## [Brief]
Set out exactly every line of the entries below, starting at the line that holds "else String c EmptyString)" and stopping after the line that holds "([settles = None], as".

-=-=-=-=-

(** * MusicBrainz API client ([src/client.ts]): request dispatch and rate limiting

    A shallow embedding of the class [MusicBrainzClient] together with the
    parts of the JavaScript platform its methods call ([parseInt],
    [Array.prototype.join], [Headers.get], [URLSearchParams], the [search]
    setter of [URL], promises and [delay]).

    Conventions.
    - A JavaScript string is a [string]; every character is one code unit
      below 256 (header values are byte strings, query text is taken as the
      bytes that the serializer percent-encodes).
    - A JavaScript number holding an integer (a status code, [Date.now()],
      the result of [parseInt]) is a [Z]; [NaN] is [None].
    - Time is a logical clock in milliseconds; code between two [await]s
      runs atomically, as on the single-threaded event loop. *)

From Stdlib Require Import ZArith List String Ascii Bool Lia.
From Stdlib Require Import Numbers.DecimalString.
From Stdlib Require Import Numbers.DecimalPos.
Import ListNotations.

Open Scope string_scope.
Open Scope Z_scope.

(* ===================================================================== *)
(** ** The platform                                                       *)
(* ===================================================================== *)

Module Js.

(** *** Strings and arrays of strings *)

(** [Array.prototype.join]: the elements separated by [sep]; the empty
    array gives the empty string. *)
Fixpoint join (sep : string) (xs : list string) : string :=
  match xs with
  | [] => EmptyString
  | [x] => x
  | x :: rest => x ++ sep ++ join sep rest
  end.

Definition code (c : ascii) : Z := Z.of_nat (nat_of_ascii c).

Definition in_range (lo hi : Z) (c : ascii) : bool :=
  (lo <=? code c) && (code c <=? hi).

Definition is_digit (c : ascii) : bool := in_range 48 57 c.
Definition is_upper (c : ascii) : bool := in_range 65 90 c.
Definition is_lower (c : ascii) : bool := in_range 97 122 c.
Definition is_alnum (c : ascii) : bool := is_digit c || is_upper c || is_lower c.

(** Byte-lowercasing, as used to compare header names. *)
Definition lower_char (c : ascii) : ascii :=
  if is_upper c then ascii_of_nat (nat_of_ascii c + 32) else c.

Fixpoint lower (s : string) : string :=
  match s with
  | EmptyString => EmptyString
  | String c r => String (lower_char c) (lower r)
  end.

(** A string used as a condition is truthy when it is not empty; [null]
    ([None]) is falsy. *)
Definition truthy (v : option string) : bool :=
  match v with
  | Some EmptyString => false
  | Some _ => true
  | None => false
  end.

(** *** [parseInt] with no radix argument *)

(** White space and line terminators among the code units below 256. *)
Definition is_space (c : ascii) : bool :=
  in_range 9 13 c || (code c =? 32) || (code c =? 160).

Fixpoint trim_start (s : string) : string :=
  match s with
  | EmptyString => EmptyString
  | String c r => if is_space c then trim_start r else s
  end.

Definition digit_value (c : ascii) : option Z :=
  if is_digit c then Some (code c - 48)
  else if is_lower c then Some (code c - 87)
  else if is_upper c then Some (code c - 55)
  else None.

(** The value of the longest prefix of radix-[r] digits; [acc] is [None]
    as long as no digit was read. *)
Fixpoint read_digits (r : Z) (s : string) (acc : option Z) : option Z :=
  match s with
  | EmptyString => acc
  | String c rest =>
      match digit_value c with
      | Some d =>
          if d <? r
          then read_digits r rest
                 (Some (match acc with Some a => a * r + d | None => d end))
          else acc
      | None => acc
      end
  end.

Definition strip_sign (s : string) : Z * string :=
  match s with
  | String "-" r => (-1, r)
  | String "+" r => (1, r)
  | _ => (1, s)
  end.

Definition strip_hex_prefix (s : string) : Z * string :=
  match s with
  | String "0" (String "x" r) => (16, r)
  | String "0" (String "X" r) => (16, r)
  | _ => (10, s)
  end.

(** The mathematical integer that [parseInt(s)] denotes, [None] for [NaN].
    The JavaScript result is that integer rounded to a double; the client
    only tests it against zero and takes the sign of
    [parseInt(s) * 1000 - Date.now()], and rounding to nearest is monotone
    and exact on [Date.now()], so neither test sees the rounding. The
    difference itself is exact whenever it is a delay the timer can wait
    for, the clock being in the range of [Date.now()]. *)
Definition parseInt (s : string) : option Z :=
  let '(sign, s1) := strip_sign (trim_start s) in
  let '(radix, s2) := strip_hex_prefix s1 in
  match read_digits radix s2 None with
  | Some n => Some (sign * n)
  | None => None
  end.

(** [ToString] of a string or [null]. *)
Definition text (v : option string) : string :=
  match v with
  | Some s => s
  | None => "null"
  end.

(** Arithmetic and comparisons on numbers that may be [NaN]: every
    comparison with [NaN] is false. *)
Definition Number := option Z.

Definition times (a : Number) (k : Z) : Number := option_map (fun x => x * k) a.
Definition minus (a : Number) (k : Z) : Number := option_map (fun x => x - k) a.

Definition is_zero (a : Number) : bool :=
  match a with
  | Some x => x =? 0
  | None => false
  end.

(** *** Response headers *)

Definition Headers := list (string * string).

Definition matching (name : string) (h : Headers) : list string :=
  map snd (filter (fun kv => String.eqb (lower (fst kv)) (lower name)) h).

(** [Headers.prototype.get]: names compare byte-case-insensitively, the
    values of all matching headers are combined with a comma and a space,
    and [null] is returned when there is none. *)
Definition headers_get (h : Headers) (name : string) : option string :=
  match matching name h with
  | [] => None
  | vs => Some (join ", " vs)
  end.

(** *** [URLSearchParams] and the [application/x-www-form-urlencoded] format *)

Definition Pairs := list (string * string).

Definition hex_digit (n : Z) : ascii :=
  if n <? 10 then ascii_of_nat (Z.to_nat (48 + n))
  else ascii_of_nat (Z.to_nat (55 + n)).

Definition percent_byte (c : ascii) : string :=
  String "%" (String (hex_digit (code c / 16))
                (String (hex_digit (code c mod 16)) EmptyString)).

(** Bytes the serializer leaves as they are: alphanumerics and [*-._]. *)
Definition form_safe (c : ascii) : bool :=
  is_alnum c || (code c =? 42) || (code c =? 45) || (code c =? 46)
  || (code c =? 95).

Definition form_encode_byte (c : ascii) : string :=
  if code c =? 32 then "+"
  else if form_safe c then String c EmptyString
  else percent_byte c.

Fixpoint form_encode (s : string) : string :=
  match s with
  | EmptyString => EmptyString
  | String c r => form_encode_byte c ++ form_encode r
  end.

Definition form_pair (p : string * string) : string :=
  form_encode (fst p) ++ "=" ++ form_encode (snd p).

(** [URLSearchParams.prototype.toString]: the urlencoded serializer. *)
Definition toString (ps : Pairs) : string := join "&" (map form_pair ps).

(** The urlencoded parser, which [url.searchParams] and servers apply to
    a query string. *)
Fixpoint split_on (sep : ascii) (s : string) : list string :=
  match s with
  | EmptyString => [EmptyString]
  | String c r =>
      if Ascii.eqb c sep then EmptyString :: split_on sep r
      else match split_on sep r with
           | h :: t => String c h :: t
           | [] => [String c EmptyString]
           end
  end.

(** Name and value of one sequence: cut at the first [=]. *)
Fixpoint cut_at (sep : ascii) (s : string) : string * string :=
  match s with
  | EmptyString => (EmptyString, EmptyString)
  | String c r =>
      if Ascii.eqb c sep then (EmptyString, r)
      else let '(n, v) := cut_at sep r in (String c n, v)
  end.

Definition hex_value (c : ascii) : option Z :=
  match digit_value c with
  | Some d => if d <? 16 then Some d else None
  | None => None
  end.

Fixpoint plus_to_space (s : string) : string :=
  match s with
  | EmptyString => EmptyString
  | String c r =>
      String (if code c =? 43 then " "%char else c) (plus_to_space r)
  end.

(** Percent-decoding; [skip] counts the hex digits of an escape that was
    just decoded and are still to be dropped. *)
Fixpoint percent_decode_from (skip : nat) (s : string) : string :=
  match s with
  | EmptyString => EmptyString
  | String c r =>
      match skip with
      | S k => percent_decode_from k r
      | O =>
          if code c =? 37 then
            match r with
            | String a (String b _) =>
                match hex_value a, hex_value b with
                | Some x, Some y =>
                    String (ascii_of_nat (Z.to_nat (x * 16 + y)))
                           (percent_decode_from 2 r)
                | _, _ => String c (percent_decode_from 0 r)
                end
            | _ => String c (percent_decode_from 0 r)
            end
          else String c (percent_decode_from 0 r)
      end
  end.

Definition percent_decode (s : string) : string := percent_decode_from 0 s.

Definition form_decode (s : string) : string := percent_decode (plus_to_space s).

Definition parse_pair (s : string) : string * string :=
  let '(n, v) := cut_at "=" s in (form_decode n, form_decode v).

Definition nonempty (s : string) : bool :=
  match s with EmptyString => false | _ => true end.

Definition parse (input : string) : Pairs :=
  map parse_pair (filter nonempty (split_on "&" input)).

(** *** [URL] *)

(** A parsed URL. Resolving a reference against a base is the platform's
    URL parser; the client relies on it only through the components. *)
Record URL := mkURL {
  scheme : string;
  authority : string;
  path : string;
  query : option string;
  fragment : option string
}.

Definition is_special (u : URL) : bool :=
  existsb (String.eqb (scheme u)) ["http"; "https"; "ws"; "wss"; "ftp"; "file"].

(** The query percent-encode set (with the apostrophe for special
    schemes). *)
Definition query_unsafe (special : bool) (c : ascii) : bool :=
  (code c <=? 32) || (126 <? code c) || (code c =? 34) || (code c =? 35)
  || (code c =? 60) || (code c =? 62) || (special && (code c =? 39)).

Definition tab_or_newline (c : ascii) : bool :=
  (code c =? 9) || (code c =? 10) || (code c =? 13).

(** The URL parser run in query state on [s]: tabs and newlines are
    removed, bytes of the query percent-encode set are escaped. *)
Fixpoint query_encode (special : bool) (s : string) : string :=
  match s with
  | EmptyString => EmptyString
  | String c r =>
      if tab_or_newline c then query_encode special r
      else (if query_unsafe special c then percent_byte c
            else String c EmptyString) ++ query_encode special r
  end.

Definition strip_question (s : string) : string :=
  match s with
  | String "?" r => r
  | _ => s
  end.

(** The [search] setter: the empty string clears the query; otherwise one
    leading [?] is dropped and the rest is parsed in query state. *)
Definition set_search (u : URL) (value : string) : URL :=
  match value with
  | EmptyString =>
      mkURL (scheme u) (authority u) (path u) None (fragment u)
  | _ =>
      mkURL (scheme u) (authority u) (path u)
            (Some (query_encode (is_special u) (strip_question value)))
            (fragment u)
  end.

(** The [search] getter. *)
Definition search (u : URL) : string :=
  match query u with
  | None => EmptyString
  | Some EmptyString => EmptyString
  | Some q => String "?" q
  end.

(** [url.searchParams]: the query parsed as urlencoded pairs. *)
Definition searchParams (u : URL) : Pairs :=
  match query u with
  | None => []
  | Some q => parse q
  end.

(** *** JSON values and property access *)

#[local] Set Warnings "-register-all".

Inductive Json :=
| JNull
| JBool (b : bool)
| JNumber (n : Z)
| JString (s : string)
| JArray (items : list Json)
| JObject (fields : list (string * Json)).

Fixpoint assoc {A : Type} (k : string) (l : list (string * A)) : option A :=
  match l with
  | [] => None
  | (k', v) :: rest => if String.eqb k k' then Some v else assoc k rest
  end.

(** [data.name] on a decoded JSON value; [None] is [undefined]. *)
Definition prop (data : Json) (name : string) : option Json :=
  match data with
  | JObject fields => assoc name fields
  | _ => None
  end.

(** *** Promises of no value, and the clock *)

(** A promise is identified by [pid]; it is settled from the start
    ([settles = None], as [Promise.resolve()] gives) or becomes settled
    when the clock reaches [settles] (a timer). *)
Record Promise := mkPromise {
  pid : nat;
  settles : option Z
}.

(** The time at which code that awaits [p] at time [t] resumes. *)
Definition resumes (p : Promise) (t : Z) : Z :=
  match settles p with
  | Some deadline => Z.max t deadline
  | None => t
  end.

Inductive LogValue :=
| LNull
| LText (s : string)
| LNumber (n : Z).

(** The runtime outside the client object: the clock ([Date.now()]), the
    promise allocator, and what was written to the console. *)
Record Runtime := mkRuntime {
  clock : Z;
  next_pid : nat;
  console : list (string * LogValue)
}.

End Js.

(* ===================================================================== *)
(** ** The client                                                         *)
(* ===================================================================== *)

(** The entity kinds of the [lookup] overloads. *)
Inductive EntityType :=
| Area | Artist | Collection | Event | Genre | Instrument | Label
| Place | Recording | Release | ReleaseGroup | Series | Url | Work.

-=-=-=-=-

## [Completed task]
            else String c EmptyString) ++ query_encode special r
  end.

Definition strip_question (s : string) : string :=
  match s with
  | String "?" r => r
  | _ => s
  end.

(** The [search] setter: the empty string clears the query; otherwise one
    leading [?] is dropped and the rest is parsed in query state. *)
Definition set_search (u : URL) (value : string) : URL :=
  match value with
  | EmptyString =>
      mkURL (scheme u) (authority u) (path u) None (fragment u)
  | _ =>
      mkURL (scheme u) (authority u) (path u)
            (Some (query_encode (is_special u) (strip_question value)))
            (fragment u)
  end.

(** The [search] getter. *)
Definition search (u : URL) : string :=
  match query u with
  | None => EmptyString
  | Some EmptyString => EmptyString
  | Some q => String "?" q
  end.

(** [url.searchParams]: the query parsed as urlencoded pairs. *)
Definition searchParams (u : URL) : Pairs :=
  match query u with
  | None => []
  | Some q => parse q
  end.

(** *** JSON values and property access *)

#[local] Set Warnings "-register-all".

Inductive Json :=
| JNull
| JBool (b : bool)
| JNumber (n : Z)
| JString (s : string)
| JArray (items : list Json)
| JObject (fields : list (string * Json)).

Fixpoint assoc {A : Type} (k : string) (l : list (string * A)) : option A :=
  match l with
  | [] => None
  | (k', v) :: rest => if String.eqb k k' then Some v else assoc k rest
  end.

(** [data.name] on a decoded JSON value; [None] is [undefined]. *)
Definition prop (data : Json) (name : string) : option Json :=
  match data with
  | JObject fields => assoc name fields
  | _ => None
  end.

(** *** Promises of no value, and the clock *)

(** A promise is identified by [pid]; it is settled from the start
    ([settles = None], as [Promise.resolve()] gives) or becomes settled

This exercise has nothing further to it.